"Nada hay más secreto que un castañeo. Un castañeo, para
quien no sepa asturiano, es un bosque de castaños (en la lengua de aquí esos
árboles son femeninos y se le llaman comúnmente 'les castañales'); nada más
secreto y feliz que perderse por un castañeo, con una bolsa repleta de
espectativas, y recoger uno a uno los dones de la intensidad. Después asaremos
las castañas sobre la chapa de la cocina y ese olor y ese sabor tendrán la
virtud de transportarnos a lo imprevisto pero infinitamente añorado. A mí, esa
sensación cálida, ese roce en el alma como un susurro de arbustos sobre los
hombros del silencio, me llevan a muchos sitios a donde vuelvo, con lágrimas a
veces, muy alegre. Cierro los ojos y veo a mi abuelo Perfecto Bello en la
cocina de Borrenes sacando del horno de la emoción unas castañas que había
recogido, en el bosque del Chabarigo, aquella misma tarde; veo una esquina de
Coimbra, en la rúa Ferreira Borges, y el vendedor que me alcanza un cucurucho y
dice:
-O senhor estudante, ainda não sabe o secreto?
No, no sabía aún el secreto, pensé ante aquella frase tan
misteriosa. El castañero me guiñó el ojo y me dijo que había estado una vez en
España, en Zamora, y que por ver cómo era allí su oficio había comprado cinco
escudos de castañas en un puesto.
-Aquí les echamos azúcar. Es el gusto portugués, muy
diferente al de España. Ciclistas, abuelos con sus nietos, parejas que se
pierden por el bosque en busca de ese rincón oculto que los latinos llamaban
«imo» y donde es posible, de manos dadas, ver el reflejo, el rayo de oro, de la
eternidad. Castañeos de Ponga libérrima, de Llanes acosada, de Piloña íntima o
de Quirós trémulo y luminoso. Castañeos de Pravia, adonde fui por un día, en
busca de la enamorada emoción del vagabundeo, y donde recordé que «el tiempo es
oro / en el vuelo grave del otoño». Sensación de vida que se refugia,
fraternidad con el musgo, pisadas que se deslizan furtivas sobre las hojas
blandamente muertas. Una vez, en Madrid, coincidí con una chica, muy joven y
simpática, que padecía de una nostalgia incurable de su Asturias. Estaba,
además, indignada: le decía a mi mujer que había ido de excursión a Sierra
Nevada y había visto desde lejos un castañeo inmenso. Se acercó con el corazón
en un puño y vio un cartel y un guía. ¡Por veinte euros podía pañar cinco kilos
de castañas!
-¿Páseslo a creer? ¡Por venti euros! -decía.

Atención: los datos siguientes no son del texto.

(* ===== verification/Delegation.v ===== *)
(** * billing/delegation.py: paying for outbound agent delegations

    A paid delegation is funded by a debit and an outbox row in one transaction;
    the row then moves through a refund status and a delivery status until it is
    cancelled (kept as revenue) or refunded by a ledger row that reverses the
    debit.  Handlers first, then the component as a transition system
    ([delegation_step]), its invariant [escrow] and the properties. *)

From S2P Require Export Credit.

Definition _DELEGATION_TASK_TYPES : list string :=
  ["general"; "research"; "analysis"; "data_retrieval"; "coding"; "transaction"; "automation"].

Definition _DELEGATION_FAILURE_ORIGINS : list string := ["unknown"; "local"; "remote"].

Definition _normalize_task_type (task_type : string) : string :=
  let normalized := py_lower (py_strip task_type) in
  if bool_decide (normalized ∈ _DELEGATION_TASK_TYPES) then normalized else "general".

Definition _normalize_failure_origin (failure_origin : string) : string :=
  let normalized := py_lower (py_strip failure_origin) in
  if bool_decide (normalized ∈ _DELEGATION_FAILURE_ORIGINS) then normalized else "unknown".

Definition is_hex_digit (c : Ascii.ascii) : bool :=
  let n := Ascii.nat_of_ascii c in
  ((48 <=? n)%nat && (n <=? 57)%nat) || ((65 <=? n)%nat && (n <=? 70)%nat)
  || ((97 <=? n)%nat && (n <=? 102)%nat).

(** [^0x[a-fA-F0-9]{64}$], matched in full *)
Definition delivery_transaction_pattern (s : string) : bool :=
  match String.list_ascii_of_string s with
  | z :: x :: digits =>
      bool_decide (z = "0"%char) && bool_decide (x = "x"%char)
      && (length digits =? 64)%nat && forallb is_hex_digit digits
  | _ => false
  end.

Definition _normalize_delivery_transaction (transaction : option string) : string :=
  let value := py_strip (default "" transaction) in
  if bool_decide (value = "") || delivery_transaction_pattern value then value else "".

(** The table's CHECK constraints: the amount is positive and [resolved_at] is set
    exactly when the refund status is final. *)
Definition outbox_check (o : OutboxRow) : bool :=
  (0 <? o_amount o)
  && match o_status o with
     | RPending | RRefundRequested => bool_decide (o_resolved_at o = None)
     | RRefunded | RCancelled => bool_decide (is_Some (o_resolved_at o))
     end.

(** [UPDATE a2a_delegation_refund_outbox SET f WHERE id AND org_id AND guard];
    returns the number of rows updated. *)
Definition update_outbox (org id : string) (guard : OutboxRow → bool) (f : Z → OutboxRow → OutboxRow)
    (now : Z) (d : Db) : res (Z * Db) :=
  match outbox_row org id d with
  | Some o =>
      if guard o then
        if outbox_check (f now o) then Ok (1, d <| outbox ::= <[id := f now o]> |>)
        else Raise CheckViolation
      else Ok (0, d)
  | None => Ok (0, d)
  end.

Definition always (o : OutboxRow) : bool := true.

Definition delivery_is (l : list delivery_status) (o : OutboxRow) : bool := bool_decide (o_delivery o ∈ l).
Definition status_is (l : list refund_status) (o : OutboxRow) : bool := bool_decide (o_status o ∈ l).

(** [debit.principal_id] of the joined debit row *)
Definition debit_principal (o : OutboxRow) (d : Db) : option string :=
  debit ← o_debit_ledger o; r ← ledger_row debit d;
  if bool_decide (l_org r = o_org o) then l_principal r else None.

(** [COALESCE(at, NOW())] *)
Definition coalesce_now (now : Z) (t : option Z) : option Z := Some (default now t).

Definition treasury_outflow_24h (now : Z) (d : Db) : Z :=
  msum (λ _ o, match o_started_at o with
               | Some t => if now - hours 24 <=? t then o_amount o else 0
               | None => 0 end) (outbox d).

Section delegation.
Context (cfg : Settings) (uuid : nat → string).
Definition rearmed_ids (now : Z) (org : string) (cap : Z) (d : Db) : list string :=
  map fst (filter (λ it, it.2 ≤ cap) (running_totals 0 (rearm_candidates now org d))).

Definition rearm_exhausted_credit_settlements (org : string) (cap : Z) : Handler Z :=
  if bool_decide (org = "") || (cap <=? 0) then mret 0
  else
    catch
      (stmt (λ now d,
         let ids := rearmed_ids now org cap d in
         Ok (Z.of_nat (length ids), update_rows (rearm_row now) ids d)))
      (λ _, mret 0).
End settlement.

(** ** The queue as a transition system *)
Definition same_meta (s s' : PendingRow) : Prop :=
  s_usage_event s' = s_usage_event s ∧ s_org s' = s_org s ∧ s_run s' = s_run s ∧
  s_method s' = s_method s ∧ s_amount s' = s_amount s ∧ s_principal s' = s_principal s ∧
  s_max_retries s' = s_max_retries s ∧ s_created_at s' = s_created_at s ∧
  s_charge_id s' = s_charge_id s ∧ s_allocations s' = s_allocations s.

Definition active (s : PendingRow) : Prop := s_status s = SPending ∨ s_status s = SRetrying.

(** Moves of a queue row that move no money. *)
Inductive queue_step : PendingRow → PendingRow → Prop :=
  | queue_claim now s :
      active s → s_next_retry_at s ≤ now → queue_step s (lease_row now s)
  | queue_retry now rc err s :
      s_status s = SRetrying → rc < s_max_retries s →
      queue_step s (s <| s_status := SRetrying |> <| s_retry_count := rc |> <| s_last_error := err |>
                      <| s_next_retry_at := now + seconds (backoff_seconds rc) |>)
  | queue_exhaust rc err s :
      s_status s = SRetrying → s_max_retries s ≤ rc →
      queue_step s (s <| s_status := SExhausted |> <| s_retry_count := rc |> <| s_last_error := err |>)
  | queue_rearm now s :
      s_status s = SExhausted → s_method s = Credit → queue_step s (rearm_row now s).

Definition settled_row (rc : Z) (s : PendingRow) : PendingRow :=
  s <| s_status := SSettled |> <| s_retry_count := rc |> <| s_last_error := "" |>.

(** The writes that finalise a recovered charge. *)
Definition finalised (id : string) (s : PendingRow) (rc : Z) (d d' : Db) : Prop :=
  let d1 := settle_usage (s_usage_event s) (s_amount s) (d <| pending_settlements ::= <[id := settled_row rc s]> |>) in
  (s_charge_id s = "" ∧ d' = d1) ∨
  (∃ now u, settle_charge (s_charge_id s) (Z.max 0 (s_amount s)) now d1 = Ok (u, d')).

Definition author_paid (cfg : Settings) (d d' : Db) : Prop :=
  ∃ author tool caller total now, earned cfg author tool caller total now d d'.

Definition rows_related (S : PendingRow → PendingRow → Prop) (p p' : gmap string PendingRow) : Prop :=
  ∀ id, match p !! id, p' !! id with
        | Some s, Some s' => s' = s ∨ S s s'
        | None, None => True
        | _, _ => False
        end.

Inductive settlement_step (cfg : Settings) : Db → Db → Prop :=
  | step_enqueue id s d :
      pending_settlements d !! id = None → 0 < s_amount s → s_status s = SPending →
      s_retry_count s = 0 → s_max_retries s = settlement_max_retries cfg →
      settlement_step cfg d (d <| pending_settlements ::= <[id := s]> |>)
  | step_queue p d :
      rows_related queue_step (pending_settlements d) p →
      settlement_step cfg d (d <| pending_settlements := p |>)
  | step_settle now id s rc lid d d1 d2 d' :
      pending_settlements d !! id = Some s → s_status s = SRetrying → s_method s = Credit →
      now < s_next_retry_at s →
      debit_admissible cfg now (s_org s) (s_amount s) (s_principal s) d = true →
      posted (debit_entry now (s_org s) (s_amount s) ("run:" +:+ s_run s) (s_principal s) d lid) d d1 →
      rtc (author_paid cfg) d1 d2 → finalised id s rc d2 d' →
      settlement_step cfg d d'
  | step_earning d d' : author_paid cfg d d' → settlement_step cfg d d'
  | step_charges c d : settlement_step cfg d (d <| charges := c |>).

(** Interference may do anything to the queue but remove or rewrite a claim. *)
Definition keeps_meta (d d' : Db) : Prop :=
  ∀ id s, pending_settlements d !! id = Some s →
  ∃ s', pending_settlements d' !! id = Some s' ∧ same_meta s s'.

Los pagó, que echaba mucho de menos a su abuelo, y me contó
una historia de su concejo natal, Llaviana. Algo había leído yo en una novela
de Milio Rodríguez Cueto, algo sabía yo de la historia del rayo de oro. Aquella
mocina me dijo que existía, en algún secreto rincón de Asturias, una castañal
poderosa que producía un solo oriciu pero que sus castañas eran de oro purísimo
y dormido. Cuando caía el oriciu y se abría por el efecto de la ley de la
gravedad a la luz de la luna un finísimo rayo de oro iluminaba el mundo. Quien
tuviese la suerte de verlo sentiría en su corazón una alegría súbita que
explicaría su vida: podría ver la eternidad a través de la rendija del sueño y
sería consciente de que todas las religiones son ciertas excepto la suya. Es
muy difícil ver ese rayo enamorado de la vida pues un moro -en Asturias y en
Galicia los tesoros ocultos los custodian moros y tienen título de funcionarios
del Estado-lo recoge ávido y lo oculta en una cueva cercana. Si se descubre esa
cueva -donde duermen secretos nada menos que tantos oricios como años tiene la
castañalona- sólo una cosa hay que hacer; para poder entrar se debe tener en la
memoria estos versos que podían ser de Maiakovski: «como un violín que acaba /
de nacer en la altura». Neruda, a veces, tiene razón."
Xuan Bello, diario El Comercio, de Gijón, 27 de octubre de 2013.